Your basic antioxidants are vitamins C, E, A, Beta-Carotene (all the carotenoids), and selenium. “Let your food be your medicine,” is our guideline, but at times we must supplement. Getting megadoses of vitamin C is nearly impossible through diet alone, and vitamin E, in the amounts most naturopaths are currently recommending is just as difficult to obtain from food. Find a good company that makes vitamin E from whole organic foods. Vitamin E (1,200 IU daily) stops the oxidation of LDL by as much as 175% according to Dr David G Williams [Alternatives 5:9, March 1994].

Olive oil contains oleuropein and DPHE, two compounds that completely stop the oxidation of LDL cholesterol. Beware of overly processed olive oil. It contains none of these compounds. Buy only extra virgin or virgin olive oils.

Countries with diets high in Alpha-Linolenic acid (LNA) have the lowest incidence of heart disease. LNAs keep your cholesterol from oxidizing (becoming rancid). Seeds and nuts are your best source of LNA. The Archives of Internal Medicine [92;152(7):1416-24] found that those who ate nuts five times or more a week reduced their risk of heart disease by 50%. Those who ate nuts just once a week lowered theirs 25%.
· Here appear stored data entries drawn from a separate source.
(* ===== verification/UpgradeFacts.v ===== *)
(** * upgrade: the plan is complete, and its commands land on the target *)

From stdpp Require Import base tactics numbers list strings gmap sets.
From Stdlib Require Import ZArith Lia Ascii.
From S2P Require Import Prelude GoBytes DotEnv GoText Regex MigrationDir MigrationFacts GoEncoding ResourcePolicyFacts UpgradePlan.

Local Open Scope string_scope.
Local Open Scope list_scope.
Local Open Scope gotext_scope.
Local Open Scope gombit_scope.

(** ** Which replace applies *)

Lemma resolveFrom_cases l v : forall i w,
  (exists k r, resolveFrom i w l v = Some (i + k)%nat /\ l !! k = Some r /\ ForVersion r = v) \/
  ((forall r, r ∈ l -> ForVersion r <> v) /\
   ((exists k r, resolveFrom i w l v = Some (i + k)%nat /\ l !! k = Some r /\ ForVersion r = []) \/
    (resolveFrom i w l v = w /\ forall r, r ∈ l -> ForVersion r <> []))).
Proof.
  induction l as [|r l IH]; intros i w; cbn [resolveFrom].
  { right. split; [by intros r ?%not_elem_of_nil|right]. split; [done|]. by intros r ?%not_elem_of_nil. }
  destruct (beqb (ForVersion r) v) eqn:E.
  { apply beqb_true in E. left. exists O, r. by rewrite Nat.add_0_r. }
  assert (ForVersion r <> v) by (intros Hv%beqb_true; congruence).
  destruct (IH (S i) (if beqb (ForVersion r) [] then Some i else w)) as [(k & r' & -> & Hk & Hv)|[Hno Hw]].
  { left. exists (S k), r'. split_and!; [f_equal; lia|done|done]. }
  right. split; [intros r' [->|Hr]%elem_of_cons; auto|].
  destruct Hw as [(k & r' & -> & Hk & Hv)|[-> Hw]].
  { left. exists (S k), r'. split_and!; [f_equal; lia|done|done]. }
  destruct (beqb (ForVersion r) []) eqn:Ew.
  - apply beqb_true in Ew. left. exists O, r. by rewrite Nat.add_0_r.
  - right. split; [done|]. intros r' [->|Hr]%elem_of_cons; auto. intros Hv%beqb_true. congruence.
Qed.

Definition distinct (replaces : list Replacement) : Prop := NoDup (map ForVersion replaces).

Lemma distinct_eq l r r' : distinct l -> r ∈ l -> r' ∈ l -> ForVersion r = ForVersion r' -> r = r'.
Proof. apply NoDup_map_eq. Qed.

(** With one replace per version, an exact one wins, then the one of every version. *)
Lemma Resolve_Some l v i r : Resolve l v = Some i -> l !! i = Some r ->
  ForVersion r = v \/ (ForVersion r = [] /\ forall r', r' ∈ l -> ForVersion r' <> v).
Proof.
  unfold Resolve. destruct (resolveFrom_cases l v 0 None) as [(k & r' & -> & Hk & Hv)|[Hno [(k & r' & -> & Hk & Hv)|[-> _]]]];
    cbn; intros [= <-] Hr; [left|right]; naive_solver.
Qed.

Lemma Resolve_is_Some l v i : Resolve l v = Some i -> exists r, l !! i = Some r.
Proof.
  unfold Resolve. destruct (resolveFrom_cases l v 0 None) as [(k & r' & -> & Hk & Hv)|[Hno [(k & r' & -> & Hk & Hv)|[-> _]]]];
    cbn; intros [= <-]; eauto.
Qed.

Lemma Resolve_None l v : Resolve l v = None -> forall r, r ∈ l -> ForVersion r <> v /\ ForVersion r <> [].
Proof.
  unfold Resolve. destruct (resolveFrom_cases l v 0 None) as [(k & r' & -> & Hk & Hv)|[Hno [(k & r' & -> & Hk & Hv)|[_ Hw]]]]; [done|done|auto].
Qed.

Lemma resolved_cases l v :
  match resolved l v with
  | Some r => r ∈ l /\ (ForVersion r = v \/ (ForVersion r = [] /\ forall r', r' ∈ l -> ForVersion r' <> v))
  | None => forall r, r ∈ l -> ForVersion r <> v /\ ForVersion r <> []
  end.
Proof.
  unfold resolved. destruct (Resolve l v) as [i|] eqn:E; cbn; [|by apply Resolve_None].
  destruct (Resolve_is_Some _ _ _ E) as [r Hr]. rewrite Hr. split; [by eapply list_elem_of_lookup_2|by eapply Resolve_Some].
Qed.

(** ** What the go commands do to go.mod *)

(** The require and the replaces of the framework; each command as the go command
    documents it. *)
Definition editGoMod (f : bytes * list Replacement) (c : goCommand) : bytes * list Replacement :=
  match c with
  | DropReplace m v => if beqb m ModulePath then (f.1, filter (fun r => ForVersion r <> v) f.2) else f
  | EditReplace m v new to =>
      if beqb m ModulePath then
        if bool_decide (v ∈ map ForVersion f.2)
        then (f.1, map (fun r => if beqb (ForVersion r) v then Build_Replacement new to v else r) f.2)
        else (f.1, f.2 ++ [Build_Replacement new to v])
      else f
  | GoGet m t => if beqb m ModulePath then (t, f.2) else f
  end.

Definition runEdits (req : bytes) (reps : list Replacement) (cs : list DependencyChange) : bytes * list Replacement :=
  fold_left editGoMod (omap replaceCommand cs) (req, reps).

(** The build at the target is the target release. *)
Definition lands (reps : list Replacement) (target : bytes) : Prop :=
  forall r, resolved reps target = Some r -> rpPath r = ModulePath /\ rpVersion r = target.

Lemma filter_ext_in {A} (P Q : A -> Prop) `{!forall x, Decision (P x), !forall x, Decision (Q x)} (l : list A) :
  (forall x, x ∈ l -> P x <-> Q x) -> filter P l = filter Q l.
Proof.
  induction l as [|x l IH]; intros Hpq; [done|]. rewrite !filter_cons.
  assert (P x <-> Q x) by (apply Hpq; left). rewrite IH by (intros; apply Hpq; by right). repeat case_decide; tauto.
Qed.

Lemma drop_filter was reps : distinct reps -> was ∈ reps ->
  filter (fun x => x <> was) reps = filter (fun r => ForVersion r <> ForVersion was) reps.
Proof.
  intros Hd Hin. apply filter_ext_in. intros r Hr. split; [|by intros ? ->].
  intros Hne E. apply Hne. by apply (distinct_eq reps).
Qed.

Lemma distinct_filter (P : Replacement -> Prop) `{!forall x, Decision (P x)} reps : distinct reps -> distinct (filter P reps).
Proof.
  unfold distinct. induction reps as [|r l IH]; [done|]. cbn [map]. intros [Hr Hn]%NoDup_cons.
  rewrite filter_cons. case_decide; [|auto]. cbn [map]. constructor; [|auto].
  intros (r' & E & Hr')%list_elem_of_fmap. apply list_elem_of_filter in Hr' as [_ Hr']. apply Hr. rewrite E. by apply list_elem_of_fmap_2.
Qed.

Lemma insert_map was i l v x : distinct l -> l !! i = Some was -> ForVersion was = v ->
  <[i := x]> l = map (fun r => if beqb (ForVersion r) v then x else r) l.
Proof.
  revert i. induction l as [|r l IH]; intros i; [done|]. cbn [map]. unfold distinct. cbn [map]. intros [Hr Hn]%NoDup_cons Hi Hv.
  destruct i as [|i]; cbn in Hi |- *.
  - injection Hi as ->. rewrite (proj2 (beqb_true _ _) Hv). f_equal. clear IH.
    induction l as [|r' l IH]; [done|]. cbn [map] in *. apply not_elem_of_cons in Hr as [Hne Hr]. apply NoDup_cons in Hn as [_ Hn].
    rewrite <- IH by done. destruct (beqb (ForVersion r') v) eqn:E; [|done]. apply beqb_true in E. congruence.
  - rewrite <- (IH i) by done. destruct (beqb (ForVersion r) v) eqn:E; [|done].
    apply beqb_true in E. destruct Hr. rewrite E, <- Hv. apply list_elem_of_fmap_2. by eapply list_elem_of_lookup_2.
Qed.

Lemma map_versions l v x : ForVersion x = v ->
  map ForVersion (map (fun r => if beqb (ForVersion r) v then x else r) l) = map ForVersion l.
Proof.
  intros Hx. rewrite map_map. apply map_ext. intros r. destruct (beqb _ v) eqn:E; [|done]. apply beqb_true in E. congruence.
Qed.

Definition movedTo (target : bytes) : Replacement := Build_Replacement ModulePath target [].
Definition moveAll (target : bytes) (reps : list Replacement) : list Replacement :=
  map (fun r => if beqb (ForVersion r) [] then movedTo target else r) reps.

(** The replace moved to the target decides the build from then on. *)
Lemma moved_resolved reps target was : target <> [] -> was ∈ reps -> ForVersion was = [] ->
  (forall r, r ∈ reps -> ForVersion r <> target) -> resolved (moveAll target reps) target = Some (movedTo target).
Proof.
  intros Ht Hin Hw Hno. pose proof (resolved_cases (moveAll target reps) target) as H.
  assert (Hel : forall r, r ∈ moveAll target reps -> r = movedTo target \/ (r ∈ reps /\ ForVersion r <> [])).
  { intros r (r0 & -> & Hr0)%list_elem_of_fmap. destruct (beqb (ForVersion r0) []) eqn:E; [by left|right].
    split; [done|]. intros E'%beqb_true. congruence. }
  destruct (resolved (moveAll target reps) target) as [r|].
  - destruct H as [Hr [Hv|[Hv _]]]; destruct (Hel r Hr) as [->|[Hr' Hne]]; try done. by destruct (Hno r).
  - destruct (H (movedTo target)) as [_ []]; [|done]. apply list_elem_of_fmap. exists was. by rewrite Hw.
Qed.

Lemma resolved_inv l v r : resolved l v = Some r -> exists i, Resolve l v = Some i /\ l !! i = Some r.
Proof. unfold resolved. destruct (Resolve l v) as [i|]; [|done]. eauto. Qed.

Lemma beqb_false a b : beqb a b = false <-> a <> b.
Proof. apply bool_decide_eq_false. Qed.

(** What the loop leaves: its changes, run as commands, land on the target. *)
Record settled (target : bytes) (reps rep : list Replacement) (cs : list DependencyChange) (rep' : list Replacement) : Prop := {
  settled_lands : forall req, distinct (runEdits req reps cs).2 /\ lands (runEdits req reps cs).2 target /\ (runEdits req reps cs).1 = req;
  settled_kept : forall req r, r ∈ reps -> r ∈ (runEdits req reps cs).2 \/ r ∈ rep';
  settled_reported : forall r, r ∈ rep' <-> r ∈ rep \/ (r ∈ reps /\ exists c, c ∈ cs /\ dcForVersion c = ForVersion r /\ dcFrom c = Replacement_String r);
}.

Lemma settled_nil target reps rep : distinct reps -> lands reps target -> settled target reps rep [] rep.
Proof.
  intros Hd Hl. split; [done|by left|]. intros r. split; [by left|]. intros [?|(_ & c & ?%not_elem_of_nil & _)]; done.
Qed.

Lemma runEdits_drop req reps was target cs : distinct reps -> was ∈ reps ->
  runEdits req reps (dropChange was target :: cs) = runEdits req (filter (fun x => x <> was) reps) cs.
Proof. intros Hd Hin. unfold runEdits. cbn. by rewrite (drop_filter was reps). Qed.

Lemma runEdits_move req reps was target cs : target <> [] -> was ∈ reps -> ForVersion was = [] ->
  runEdits req reps (moveChange was target :: cs) = runEdits req (moveAll target reps) cs.
Proof.
  intros Ht Hin Hw. unfold runEdits, moveAll, movedTo. cbn [omap list_omap]. unfold replaceCommand at 1. cbn [moveChange dcDirective dcTo dcModule dcForVersion].
  rewrite beqb_refl, (proj2 (beqb_false _ _) Ht). cbn [negb fold_left editGoMod fst snd]. rewrite beqb_refl, bool_decide_eq_true_2; [done|].
  rewrite <- Hw. by apply list_elem_of_fmap_2.
Qed.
The benefits of flax are widely known because of Germany’s Dr Johanna Budwig who has helped to heal everything from cancer, to heart disease, to ADHD and ADD. (Not to mention diabetes, arthritis, and acne). Flax is an essential fatty acid (EFA). We need EFAs in our diets. Salmon, mackerel, albacore, and regular tuna are good sources too. Omegasentials are the best form of EFAs we've ever discovered, period.

Hemp oil is very high in LNA. Many companies are now selling hemp oil and denatured hemp seeds. Check with the company to find out how they denature their hemp seeds.

Pumpkin seeds are great too, and besides containing LNA, they contain zinc, phosphorus, and magnesium. They have been known as the poor man’s remedy for prostate enlargement.

Soy products, besides decreasing the risk of breast, colon, and oral cancers, are high in LNAs. Because of information on soy (discussed further on) we’ve uncovered, we recommend eating only fermented soy products.

Quercetin, a bioflavonoid, reduces the oxidation of cholesterol. It can be taken as a supplement (50 to 150 mg/day), but should be taken with vitamin C (to boost its effect) and copper (with which it binds to cut the destruction of vitamin C). Quercetin is found in the pulp portion of citrus fruit, onions, apples (skin), broccoli, shallots and summer squash.